Lemma getPage_needs_a_relaunch_witness :
  fst (getPage SimCases.st_pageless)
    = Rejected (Error "Browser page not available") /\
  page (self (snd (getPage SimCases.st_pageless))) = None /\
  filter is_launch (trace (snd (getPage SimCases.st_pageless)))
    = filter is_launch (trace SimCases.st_pageless).
Proof.
  assert (Hp : remoteDebuggingPort (self SimCases.st_pageless)
               = Some 54213%N) by (vm_compute; reflexivity).
  assert (Hb : browser (self SimCases.st_pageless) = Some 0)
    by (vm_compute; reflexivity).
  assert (Hl : @browser_isConnected Sim.platform 0
                 (drv (world SimCases.st_pageless)) = true)
    by (vm_compute; reflexivity).
  assert (Hpg : page (self SimCases.st_pageless) = None)
    by (vm_compute; reflexivity).
  assert (Hnz : 54213%N <> 0%N) by discriminate.
  destruct (@getPage_needs_a_relaunch Sim.platform SimCases.st_pageless
              54213%N 0 Hp Hnz Hb Hl Hpg)
    as (H1 & H3 & _ & _ & _ & H7).
  split; [rewrite H1; vm_compute; reflexivity | split; [exact H3 | exact H7]].
Defined.

Lemma connected_browser_is_never_relaunched_witness :
  filter is_launch
    (trace (invoke_all [EnsureConnection; GetPage; GetMcpClient]
                       SimCases.st_pageless))
    = filter is_launch (trace SimCases.st_pageless) /\
  browser (self (invoke_all [EnsureConnection; GetPage; GetMcpClient]
                            SimCases.st_pageless)) = Some 0 /\
  page (self (invoke_all [EnsureConnection; GetPage; GetMcpClient]
                         SimCases.st_pageless)) = None.
Proof.
  assert (Hp : remoteDebuggingPort (self SimCases.st_pageless)
               = Some 54213%N) by (vm_compute; reflexivity).
  assert (Hb : browser (self SimCases.st_pageless) = Some 0)
    by (vm_compute; reflexivity).
  assert (Hl : @browser_isConnected Sim.platform 0
                 (drv (world SimCases.st_pageless)) = true)
    by (vm_compute; reflexivity).
  assert (Hnz : 54213%N <> 0%N) by discriminate.
  destruct (@connected_browser_is_never_relaunched Sim.platform
              [EnsureConnection; GetPage; GetMcpClient]
              SimCases.st_pageless 54213%N 0 Hp Hnz Hb Hl)
    as (H1 & H2 & H3 & _).
  split; [exact H1 | split; [exact H2 |]].
  rewrite H3. vm_compute. reflexivity.
Defined.

(** The browser has died: the calls relaunch it, and leave the connected
    client alone. *)
Lemma connected_client_is_never_reconnected_witness :
  filter is_register
    (trace (invoke_all [GetPage; EnsureConnection; GetMcpClient] Sim.st_dead))
    = filter is_register (trace Sim.st_dead) /\
  filter is_connect
    (trace (invoke_all [GetPage; EnsureConnection; GetMcpClient] Sim.st_dead))
    = filter is_connect (trace Sim.st_dead).
Proof.
  destruct (@connected_client_is_never_reconnected Sim.platform
              [GetPage; EnsureConnection; GetMcpClient] Sim.st_dead
              "chrome-devtools-54213"%string)
    as (H1 & H2 & _); [vm_compute; reflexivity .. |].
  split; assumption.
Defined.

Lemma Sim_connect_keeps_registration (name : string) :
  forall (c : @McpClient Sim.platform) (w : @McpW Sim.platform)
         (r : outcome unit) (w' : @McpW Sim.platform),
    @client_connect Sim.platform c w = (r, w') ->
    @manager_getClient Sim.platform tt name w <> None ->
    @manager_getClient Sim.platform tt name w' <> None.
Proof.
  intros c w r w'. cbn [client_connect manager_getClient Sim.platform].
  unfold Sim.connect, Sim.getClient.
  destruct (Sim.connect_error w); intros H; inversion H; subst; auto.
Qed.

(** The client is registered but refuses to connect: every call tries to
    connect again and none registers again. *)
Lemma registered_client_is_not_registered_again_witness :
  filter is_register
    (trace (invoke_all [EnsureConnection; GetMcpClient; GetPage]
                       SimCases.st_refused_once))
    = filter is_register (trace SimCases.st_refused_once).
Proof.
  apply (@registered_client_is_not_registered_again Sim.platform tt 54213%N
           (Sim_connect_keeps_registration (clientName 54213))
           [EnsureConnection; GetMcpClient; GetPage]
           SimCases.st_refused_once).
  - discriminate.
  - vm_compute. reflexivity.
  - vm_compute. reflexivity.
  - vm_compute. discriminate.
Defined.

(** The same ready manager in a world whose tool calls resolve and in one
    whose tool calls are rejected. *)
Lemma mcp_tools_on_a_connected_client_witness :
  fst (@waitFor Sim.platform "Done" Sim.st_ready)
    = Resolved (mkToolResult
                  (Some ("Waited for text " ++ dquote ++ "Done" ++ dquote)%string)
                  None None) /\
  fst (@waitFor SimBroken.platform "Done" SimCases.st_broken_ready)
    = Rejected (Error "Target closed").
Proof.
  split.
  - destruct (@mcp_tools_on_a_connected_client Sim.platform SimTools.tools
                Sim.st_ready "chrome-devtools-54213"%string
                "Done"%string "a"%string "b"%string accept None)
      as [H _]; [vm_compute; reflexivity .. |].
    rewrite H. vm_compute. reflexivity.
  - destruct (@mcp_tools_on_a_connected_client SimBroken.platform
                SimBroken.tools SimCases.st_broken_ready
                "chrome-devtools-54213"%string
                "Done"%string "a"%string "b"%string accept None)
      as [H _]; [vm_compute; reflexivity .. |].
    rewrite H. vm_compute. reflexivity.
Defined.

(** * Properties of the page tools *)

Section PageToolFacts.

Context {P : Platform} {T : ToolPlatform} {G : PagePlatform}.

Ltac unfold_page :=
  unfold try_catch, bind, ret, throw, read_drv, await_drv in *.

Ltac fields :=
  cbn [self world trace os drv mcp fst snd] in *.

Ltac split_match :=
  match goal with
  | |- context [match ?x with _ => _ end] =>
      lazymatch x with
      | context [match _ with _ => _ end] => fail
      | _ => destruct x eqn:?
      end
  end.

Ltac settle :=
  first [ left; reflexivity
        | right; left; reflexivity
        | right; eexists; reflexivity
        | right; right; eexists; reflexivity ].

(** X16. [typeTextAt], [dragAndDrop] and [evaluateScript] reject only when
    their first [getPage] rejects, and then with its error.  Once the page
    is there they always resolve, and the result is fixed by the first thing
    that fails inside.  [typeTextAt]: a rejected [clickAt] gives
    ["Failed to type at x, y: "] followed by the message of that rejection
    (a click that only returned an [error] result is ignored); otherwise the
    keystrokes (Control+A and Backspace if asked, the text, Enter if asked)
    are made in this order, and the first rejected one gives the same line
    with its message; with none rejected the ["Typed"] message comes out.
    [dragAndDrop]: a rejected [getViewportSize] gives ["Failed to drag: "]
    with its message, a missing viewport ["Viewport not available"];
    otherwise move, down, move in 5 steps and up are made on the scaled
    coordinates, and the first rejected one gives ["Failed to drag: "] with
    its message, none the ["Dragged"] message.  [evaluateScript]: the wrapped
    script is evaluated once; a rejection gives
    ["Script execution failed: "] with its message, a value its JSON text
    if it is an object and its string otherwise. *)
Theorem caught_page_tools_resolve_once_the_page_is_there
    (x y destX destY : number) (text script : string)
    (pressEnter clearBeforeTyping : option bool) (st : State) :
  match getPage st with
  | (Rejected e, st1) =>
      typeTextAt x y text pressEnter clearBeforeTyping st = (Rejected e, st1) /\
      dragAndDrop x y destX destY st = (Rejected e, st1) /\
      evaluateScript script st = (Rejected e, st1)
  | (Resolved page, st1) =>
      let enter := match pressEnter with Some b => b | None => false end in
      let clear :=
        match clearBeforeTyping with Some b => b | None => false end in
      let keystrokes :=
        ((if clear
          then [keyboard_press page "Control+A";
                keyboard_press page "Backspace"]
          else [])
         ++ [keyboard_type page text]
         ++ (if enter then [keyboard_press page "Enter"] else []))%list in
      let type_failed (e : exn) :=
        error_result
          ("Failed to type at " ++ Number_template x ++ ", "
           ++ Number_template y ++ ": " ++ message_of e)%string in
      let drag_failed (e : exn) :=
        error_result ("Failed to drag: " ++ message_of e)%string in
      fst (typeTextAt x y text pressEnter clearBeforeTyping st) =
        Resolved
          match clickAt x y st1 with
          | (Rejected e, _) => type_failed e
          | (Resolved _, st2) =>
              match first_failure keystrokes (drv (world st2)) with
              | Some e => type_failed e
              | None =>
                  output_result
                    ("Typed " ++ dquote ++ text ++ dquote ++ " at "
                     ++ Number_template x ++ ", " ++ Number_template y)%string
              end
          end /\
      fst (dragAndDrop x y destX destY st) =
        Resolved
          match getViewportSize st1 with
          | (Rejected e, _) => drag_failed e
          | (Resolved None, _) => error_result "Viewport not available"
          | (Resolved (Some viewport), st2) =>
              match
                first_failure
                  [mouse_move page (scale x (width viewport))
                              (scale y (height viewport)) None;
                   mouse_down page;
                   mouse_move page (scale destX (width viewport))
                              (scale destY (height viewport)) (Some 5);
                   mouse_up page]
                  (drv (world st2))
              with
              | Some e => drag_failed e
              | None =>
                  output_result
                    ("Dragged from " ++ Number_template x ++ ","
                     ++ Number_template y ++ " to " ++ Number_template destX
                     ++ "," ++ Number_template destY)%string
              end
          end /\
      fst (evaluateScript script st) =
        Resolved
          match fst (page_evaluate page
                       ("(function() { return " ++ script ++ "; })()")%string
                       (drv (world st1))) with
          | Rejected e =>
              error_result
                ("Script execution failed: " ++ message_of e)%string
          | Resolved value =>
              output_result
                (if typeof_object value then JSON_stringify_value value
                 else String_value value)
          end
  end.
Proof.
  unfold typeTextAt, dragAndDrop, evaluateScript. cbv zeta.
  rewrite !bind_run.
  destruct (getPage st) as [[page|e] st1];
    [|split; [reflexivity | split; reflexivity]].
  split; [|split].
  - unfold_page. fields.
    destruct (clickAt x y st1) as [[r|e] st2]; fields; [|reflexivity].
    destruct clearBeforeTyping as [[]|]; destruct pressEnter as [[]|];
      cbn [first_failure app]; repeat (split_match; fields); reflexivity.
  - unfold_page. fields.
    destruct (getViewportSize st1) as [[[vp|]|e] st2]; fields;
      [|reflexivity|reflexivity].
    cbn [first_failure]. repeat (split_match; fields); reflexivity.
  - unfold_page. fields.
    destruct (page_evaluate _ _ _) as [[v|e] d]; reflexivity.
Qed.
***
*The task*:
Check each line of the entries above for the word "else". List the ones that have it.

*Written answer*:
          else [])
         ++ (if enter then [keyboard_press page "Enter"] else []))%list in
                 else String_value value)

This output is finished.